I’m working on a MongoDB query generator using LangChain and OpenAI’s GPT model but running into issues. Here’s my code:
openai_llm = ChatOpenAI(openai_api_key=API_KEY, model='gpt-3.5-turbo-0125')
database_schema = AppConfig.DB_SCHEMA
schema_info = AppConfig.SCHEMA_INFO
example_json = AppConfig.SAMPLE_OUTPUT
example_string = json.dumps(example_json)
query_prompt_template = """
You are a MongoDB expert with extensive experience in NoSQL database queries.
I'll give you a database_schema and schema_info in a specific format.
Your job is to read the user_input and generate a MongoDB aggregation pipeline.
Database Schema: """ + database_schema + """
Schema Info: """ + schema_info + """
Example:
Input: Get all films by Christopher Nolan with actor count per film
Output: {sample_output}
Return only the query without extra text.
Input: {user_input}
"""
query_prompt = PromptTemplate(
template=query_prompt_template,
input_variables=["user_input", "sample_output"],
)
chain = LLMChain(llm=openai_llm, prompt=query_prompt, verbose=True)
def generate_query(user_input):
result = chain.invoke({
"user_input": user_input,
"sample_output": example_string
})
clean_result = result['text'].replace("Output: ", "")
regex_pattern = r'db\.collectionName\.aggregate\(\s*\['
cleaned_output = re.sub(regex_pattern, '', clean_result)
return json.loads(cleaned_output)
mongo_client = pymongo.MongoClient(AppConfig.CONNECTION_STRING)
database = mongo_client[AppConfig.DATABASE_NAME]
collection = database[AppConfig.COLLECTION_NAME]
test_query = generate_query(user_input="what year was TechCorp established?")
The error I get is:
ValueError: Missing some input keys: {'\n "_id"'}
I’m trying to build a system that creates MongoDB aggregation pipelines automatically based on natural language questions. The PromptTemplate should work with the input variables I’m providing, but something seems wrong with the key matching. Any ideas what could be causing this mismatch?
Hit this exact ValueError last month building a MongoDB query system. It’s definitely the template variable parsing, but there’s another angle.
Your PromptTemplate declares input_variables=["user_input", "sample_output"] but your template has hardcoded schema info with JSON objects full of curly braces. LangChain scans the whole template string for brace patterns no matter where they are.
Cleanest fix I found was partial_variables for static content:
Just reference {static_schema} and {static_info} in your template instead of concatenating. This keeps the problematic JSON away from the template parser while your invoke calls stay simple. Way better than manually escaping everything, especially when your schema changes a lot.
This happens because LangChain thinks it found an input variable when it sees the "_id" field in your database schema or example data.
LangChain uses curly braces {} to spot template variables. Somewhere in your database_schema, schema_info, or example_json, you’ve got MongoDB field names with underscores wrapped in quotes.
I hit this exact issue last year building a similar query generator. You need to either escape the curly braces in your static content or change how you pass the data.
Here’s what worked for me:
query_prompt_template = """
You are a MongoDB expert with extensive experience in NoSQL database queries.
I'll give you a database_schema and schema_info in a specific format.
Your job is to read the user_input and generate a MongoDB aggregation pipeline.
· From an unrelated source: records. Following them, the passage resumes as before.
(** * Qwik invoicing application: the command and query layer of
      [src/routes/index.tsx] over the schema of [src/lib/db.ts].

    The development embeds the three route actions (add customer, add
    product, create invoice), the three route loaders and the two total
    computations (the server-side fold of [useCreateInvoiceAction] and the
    preview of [InvoiceCreation]) and proves the properties the
    specification states about them.

    JavaScript numbers are an interface here ([Number]): the program is
    written once against it and read at two instances, exact rational
    arithmetic ([ExactQ], floating-point tolerance aside) and IEEE 754
    binary64 ([Binary64], the arithmetic JavaScript runs). *)

From Stdlib Require Import Floats.PrimFloat Floats.FloatOps Floats.SpecFloat.
From Stdlib Require Floats.FloatAxioms.
From Stdlib Require Import ZArith QArith Qround List String Bool Lia.
From Stdlib Require Import Permutation Sorted RelationClasses.
From Stdlib Require OrdersEx.
Import ListNotations.

Set Implicit Arguments.

(** ** Numbers *)

(** What the program uses of a JavaScript number: the literals [0] and
    [100], [+], [*], [/] and (in zod's [min(0)]) [<=]; and whether it is
    NaN, which SQLite stores as NULL. *)
Class Number : Type := {
  num : Type;
  num_zero : num;
  num_hundred : num;
  num_add : num -> num -> num;
  num_mul : num -> num -> num;
  num_div : num -> num -> num;
  num_leb : num -> num -> bool;
  num_is_nan : num -> bool
}.

Declare Scope num_scope.
Delimit Scope num_scope with num.
Infix "+" := num_add : num_scope.
Infix "*" := num_mul : num_scope.
Infix "/" := num_div : num_scope.

(** Exact arithmetic on rationals. *)
Definition ExactQ : Number := {|
  num := Q;
  num_zero := 0%Q;
  num_hundred := 100%Q;
  num_add := Qplus;
  num_mul := Qmult;
  num_div := Qdiv;
  num_leb := Qle_bool;
  num_is_nan := fun _ => false
|}.

(** IEEE 754 binary64, round to nearest even: the JavaScript [number]. *)
Definition Binary64 : Number := {|
  num := PrimFloat.float;
  num_zero := PrimFloat.zero;
  num_hundred := 100%float;
  num_add := PrimFloat.add;
  num_mul := PrimFloat.mul;
  num_div := PrimFloat.div;
  num_leb := PrimFloat.leb;
  num_is_nan := PrimFloat.is_nan
|}.

(** The rational a binary64 value is; [None] for NaN and the infinities. *)
Definition exact_value (x : PrimFloat.float) : option Q :=
  match FloatOps.Prim2SF x with
  | SpecFloat.S754_zero _ => Some 0%Q
  | SpecFloat.S754_finite s m e =>
      let v := (inject_Z (Z.pos m) * Qpower 2 e)%Q in
      Some (if s then Qopp v else v)
  | _ => None
  end.

(** The number of hundredths [toFixed(2)] prints for a rational: the integer
    [n] with [n / 100] closest to it, the larger one on a tie, the sign
    treated apart. *)
Definition hundredths (v : Q) : Z :=
  if Qle_bool 0 v
  then Qfloor (v * 100 + (1 # 2))%Q
  else (- Qfloor (Qopp v * 100 + (1 # 2))%Q)%Z.

(** [Number.prototype.toFixed(2)] on a binary64 value, as the number of
    hundredths it prints; [None] stands for the texts of NaN and the
    infinities. *)
Definition toFixed2 (x : PrimFloat.float) : option Z :=
  option_map hundredths (exact_value x).

(** ** Errors and outcomes *)

(** The constraint failures the schema can raise on these inserts. *)
Inductive SqliteError : Type :=
| SQLITE_CONSTRAINT_NOTNULL
| SQLITE_CONSTRAINT_UNIQUE
| SQLITE_CONSTRAINT_FOREIGNKEY.

(** What a thrown JavaScript value is, as far as these actions go. *)
Inductive JsError : Type :=
| SqliteErr (e : SqliteError)
| SyntaxError
| TypeError.

(** How a [routeAction$] ends: [zod$] rejects the form data and the body does
    not run, or the body returns a value, or it throws and the fault leaves
    the action. *)
Inductive ActionOutcome (A : Type) : Type :=
| ValidationFailed
| Returned (a : A)
| Threw (e : JsError).

Arguments ValidationFailed {A}.
Arguments Returned {A} a.
Arguments Threw {A} e.

(** ** Data model (the interfaces of [index.tsx], the tables of [db.ts]) *)

Section Model.

Context {N : Number}.
Local Open Scope num_scope.

(** A row of [customers]; also [interface Customer]. *)
Record Customer : Type := {
  customer_id : Z;
  customer_name : string;
  customer_phone : string;
  customer_email : option string;
  customer_address : option string
}.

(** A row of [products]; also [interface Product]. *)
Record Product : Type := {
  product_id : Z;
  product_name : string;
  product_description : option string;
  product_price : num;
  product_tax : num
}.

(** [interface InvoiceItem extends Product { quantity: number }]: an item of
    the invoice in progress, as the client holds and submits it. *)
Record InvoiceItem : Type := {
  item_product : Product;
  item_quantity : num
}.

Definition item_id (item : InvoiceItem) : Z := product_id (item_product item).
Definition item_price (item : InvoiceItem) : num := product_price (item_product item).
Definition item_tax (item : InvoiceItem) : num := product_tax (item_product item).

(** ** The total computations *)

(** The fold of [useCreateInvoiceAction] (lines 52-56):
    [acc + itemTotal + taxAmount], that is [(acc + itemTotal) + taxAmount]. *)
Definition totalAmount (items : list InvoiceItem) : num :=
  fold_left
    (fun acc item =>
       let itemTotal := item_price item * item_quantity item in
       let taxAmount := itemTotal * (item_tax item / num_hundred) in
       acc + itemTotal + taxAmount)
    items num_zero.

(** The two folds of [InvoiceCreation] (lines 222-223). *)
Definition subtotal (items : list InvoiceItem) : num :=
  fold_left (fun acc item => acc + item_price item * item_quantity item)
            items num_zero.

Definition totalTax (items : list InvoiceItem) : num :=
  fold_left
    (fun acc item =>
       acc + (item_price item * item_quantity item * (item_tax item / num_hundred)))
    items num_zero.

(** The total the preview prints (line 261): [subtotal + totalTax]. *)
Definition previewTotal (items : list InvoiceItem) : num :=
  subtotal items + totalTax items.

(** ** The schema store ([db.ts]) *)

(** A row of [invoices]. *)
Record InvoiceRow : Type := {
  invoice_id : Z;
  invoice_customerId : Z;
  invoice_createdAt : string;
  invoice_totalAmount : num
}.

(** A row of [invoice_items]. *)
Record InvoiceItemRow : Type := {
  ii_id : Z;
  ii_invoiceId : Z;
  ii_productId : Z;
  ii_quantity : num;
  ii_priceAtSale : num;
  ii_taxAtSale : num
}.

(** The four tables, rows in insertion order, and for each the largest rowid
    it ever held ([sqlite_sequence], kept for [AUTOINCREMENT] keys). *)
Record Database : Type := {
  customers : list Customer;
  products : list Product;
  invoices : list InvoiceRow;
  invoice_items : list InvoiceItemRow;
  seq_customers : Z;
  seq_products : Z;
  seq_invoices : Z;
  seq_invoice_items : Z
}.
(** * The search-over-period workflow of jgclark.SearchExtensions

    A shallow embedding of [searchPeriod]
    (src/jgclark.SearchExtensions/src/saveSearchPeriod.js, lines 61-272)
    and the properties its specification states about it.

    [searchPeriod] is glue code: almost every line is a call into the host
    application or into a helper module.  The embedding keeps the control
    flow of the function as it is written and records every call it makes,
    with its arguments and its answer, in a chronological trace.  The
    collaborators are not part of the function: they are gathered in a
    record [Host] whose fields answer each call as a function of the calls
    made before, so that a theorem quantified over [Host] holds for every
    behaviour of the collaborators, including one that throws.

    Conventions.
    - JavaScript strings are modelled by [string]; the relational operator
      [>] on strings is the lexicographic order on code units, here
      [String.ltb] with its arguments swapped.
    - A thrown value is an Error object: it has a [message].
    - The logging helpers of @helpers/dev ([logDebug], [logInfo],
      [logError], [clo]) write to the plugin console and return.
    - The arguments have the types of the signature: a string or
      [undefined].

    The file has two parts: the definitions (the embedding, a model of the
    note store, concrete hosts, observations of a trace), then the
    theorems. *)

From Stdlib Require Import String Ascii List Bool Arith NArith Lia DecimalString.
Import ListNotations.
Open Scope string_scope.

(* ================================================================== *)
(** * Part I: definitions *)

(* ------------------------------------------------------------------ *)
(** ** JavaScript primitives used by the function *)

Module Js.

(** [a > b] on two strings. *)
Definition gt (a b : string) : bool := String.ltb b a.
(** * make_xml_from_docx: the line normaliser and the Title/Chapter/Section parser

    A shallow embedding of [src/make_xml_from_docx.py].  Python strings are
    lists of Unicode code points; the regular expressions of the module are
    run by a small backtracking matcher that follows the order in which
    CPython's [re] explores the alternatives of greedy and lazy repeats. *)

From Stdlib Require Import Strings.String Strings.Ascii.
From Stdlib Require Import List NArith ZArith Bool Arith Lia.
Import ListNotations.

(** ** Strings *)

(** A character is a code point, a [str] is a Python [str]. *)
Abbreviation char := N (only parsing).
Abbreviation str := (list N) (only parsing).

(** Literals are written as UTF-8 text and decoded to code points. *)
Fixpoint utf8_go (s : string) (need : nat) (acc : N) : str :=
  match s with
  | EmptyString => []
  | String a r =>
      let b := N_of_ascii a in
      match need with
      | O =>
          if (b <? 128)%N then b :: utf8_go r 0 0%N
          else if (b <? 224)%N then utf8_go r 1 (b - 192)%N
          else if (b <? 240)%N then utf8_go r 2 (b - 224)%N
          else utf8_go r 3 (b - 240)%N
      | S O => (acc * 64 + (b - 128))%N :: utf8_go r 0 0%N
      | S n => utf8_go r n (acc * 64 + (b - 128))%N
      end
  end.

Definition u (s : string) : str := utf8_go s 0 0%N.

Definition EM_DASH : char := 8212%N.   (* U+2014 *)
Definition EN_DASH : char := 8211%N.   (* U+2013 *)
Definition NEWLINE : char := 10%N.
Definition SPACE : char := 32%N.
Definition PERIOD : char := 46%N.

Definition str_eqb (a b : str) : bool :=
  if list_eq_dec N.eq_dec a b then true else false.

Definition nonempty (s : str) : bool :=
  match s with [] => false | _ :: _ => true end.

(** [str.isspace] on one character, which is also the class [\s] of a [str]
    pattern: both go through [Py_UNICODE_ISSPACE]. *)
Definition is_space (c : char) : bool :=
  ((9 <=? c) && (c <=? 13) || (28 <=? c) && (c <=? 32) || (c =? 133)
   || (c =? 160) || (c =? 5760) || (8192 <=? c) && (c <=? 8202)
   || (c =? 8232) || (c =? 8233) || (c =? 8239) || (c =? 8287)
   || (c =? 12288))%N.

(** The class [\d] of a [str] pattern: the decimal digits (general category
    Nd).  Every block but one is ten code points long; the table lists the
    first code point of each block as in Unicode 14.0, the data of
    CPython 3.11. *)
Definition ND_BLOCKS : list N :=
  [1632; 1776; 1984; 2406; 2534; 2662; 2790; 2918; 3046; 3174; 3302; 3430;
   3558; 3664; 3792; 3872; 4160; 4240; 6112; 6160; 6470; 6608; 6784; 6800;
   6992; 7088; 7232; 7248; 42528; 43216; 43264; 43472; 43504; 43600; 44016;
   65296; 66720; 68912; 69734; 69872; 69942; 70096; 70384; 70736; 70864;
   71248; 71360; 71472; 71904; 72016; 72784; 73040; 73120; 92768; 92864;
   93008; 120782; 120792; 120802; 120812; 120822; 123200; 123632; 125264;
   130032]%N.
(** * MiniGit: object store, references, checkout and merge

    A shallow embedding of the MiniGit sources and the properties of its
    specification.  The repository holds several editions of the tool:

    - [Project]   : [MiniGit-Project.cpp], the edition that fingerprints with
                    SHA-1 and keeps commits under [.minigit/commits];
    - [Simple]    : the edition with [generate_simple_hash], Git-style commit
                    text, [find_lca] and [merge_file_maps];
    - [Branching] : [Branching.cpp], whose commit record has one parent.

    Files are modelled by their contents: every directory of the repository
    is a finite map from a file name to the text of the file, and the working
    tree is a finite map from the path of a regular file to its content.
    The directories of the repository hold files only, so a name stands for
    a file there when it is a file name ([plain_name]: not empty, not [.] or
    [..], no separator); the properties that depend on it say so.  The
    directories that [init] creates exist; in [MiniGit-Project.cpp], where
    [init] does not create [refs/heads], the state records whether that
    directory is there.  A command reads the clock once. *)

From Stdlib Require Import ZArith String Ascii List DecimalString HexadecimalString Lia.
From stdpp Require Import base gmap sets list strings sorting.

Open Scope string_scope.
Open Scope list_scope.

(** ** Text helpers: the [std::string] and stream operations the code uses *)

Module Text.

Definition newline : ascii := "010"%char.
Definition nl : string := String newline "".

(** [s.rfind(p, 0) == 0] *)
Definition starts_with (p s : string) : bool := String.prefix p s.

(** [s.substr(n)], for [n <= s.length()] *)
Fixpoint substr_from (n : nat) (s : string) : string :=
  match n, s with
  | O, _ => s
  | S n', String _ s' => substr_from n' s'
  | S _, EmptyString => EmptyString
  end.

(** [s.substr(0, n)] *)
Fixpoint substr_to (n : nat) (s : string) : string :=
  match n, s with
  | O, _ => EmptyString
  | S n', String c s' => String c (substr_to n' s')
  | S _, EmptyString => EmptyString
  end.

(** [s.find(c)] *)
Fixpoint find_char (c : ascii) (s : string) : option nat :=
  match s with
  | EmptyString => None
  | String a s' => if Ascii.eqb a c then Some O else S <$> find_char c s'
  end.

(** The successive results of [std::getline(in, line, d)] until it fails:
    the text is cut at every [d]; a last piece that is empty is not
    delivered, because the stream is at its end by then. *)
Fixpoint split_on (d : ascii) (s : string) : list string :=
  match s with
  | EmptyString => []
  | String c s' =>
      if Ascii.eqb c d then EmptyString :: split_on d s'
      else match split_on d s' with
           | [] => [String c EmptyString]
           | l :: ls => String c l :: ls
           end
  end.

Definition lines : string → list string := split_on newline.

(** One [std::getline(file, line)] on a freshly opened file. *)
Definition first_line (content : string) : string := hd "" (lines content).

(** [in >> word]: skip white space, then read up to the next white space. *)
Fixpoint skip_ws (s : string) : string :=
  match s with
  | EmptyString => EmptyString
  | String c s' => if Ascii.is_space c then skip_ws s' else s
  end.

Fixpoint take_word (s : string) : string * string :=
  match s with
  | EmptyString => (EmptyString, EmptyString)
  | String c s' =>
      if Ascii.is_space c then (EmptyString, s)
      else let (w, r) := take_word s' in (String c w, r)
  end.

Definition extract (s : string) : string * string := take_word (skip_ws s).

(** [if (!msg.empty() && msg.back() == '\n') msg.pop_back();] *)
Fixpoint pop_newline (m : string) : string :=
  match m with
  | EmptyString => EmptyString
  | String c EmptyString => if Ascii.eqb c newline then EmptyString else m
  | String c m' => String c (pop_newline m')
  end.

(** [std::to_string] of an integer *)
Definition to_string (z : Z) : string :=
  DecimalString.NilZero.string_of_int (Z.to_int z).

(** [out << std::hex << n] *)
Definition to_hex (n : N) : string :=
  HexadecimalString.NilZero.string_of_uint (N.to_hex_uint n).

(** [std::setw(w) << std::setfill('0')] on the next item *)
Definition setw_fill0 (w : nat) (s : string) : string :=
  String.concat "" (replicate (w - String.length s) "0") +:+ s.

(** The two hexadecimal digits of a byte *)
Definition hex2 (b : ascii) : string := setw_fill0 2 (to_hex (N_of_ascii b)).

(** Strings all of whose characters pass a test. *)
Fixpoint all_chars (P : ascii → bool) (s : string) : bool :=
  match s with
  | EmptyString => true
  | String c s' => P c && all_chars P s'
  end.

Definition no_newline (s : string) : bool :=
  all_chars (λ c, negb (Ascii.eqb c newline)) s.

Definition no_space (s : string) : bool :=
  all_chars (λ c, negb (Ascii.is_space c)) s.

(** A [std::map<std::string, std::string>] is a finite map that is iterated
    in the order of its keys. *)
Definition key_le (a b : string * string) : Prop := String.le a.1 b.1.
Database Schema: {database_schema}
Schema Info: {schema_info}
Example:
Input: Get all films by Christopher Nolan with actor count per film
Output: {sample_output}
Return only the query without extra text.
Input: {user_input}
"""
query_prompt = PromptTemplate(
template=query_prompt_template,
input_variables=["user_input", "sample_output", "database_schema", "schema_info"],
)
LangChain’s template parser sees curly braces in your concatenated strings and thinks they’re input variables. When you concat database_schema, schema_info, and other content directly into the template, any JSON objects or MongoDB field references with braces get parsed as template variables. I hit the same thing working with database schemas that had JSON examples. The parser found patterns like {"_id": ObjectId(...)} in my schema docs and treated them as missing variables. Escape the problem braces in your static content by doubling them up. If your schema has {"_id"}, change it to {{"_id"}}. This tells LangChain’s parser they’re literal characters, not variable placeholders. You could also ditch the direct string concatenation for proper template variables like mentioned above, but if you want a quick fix without restructuring, escaping should solve it.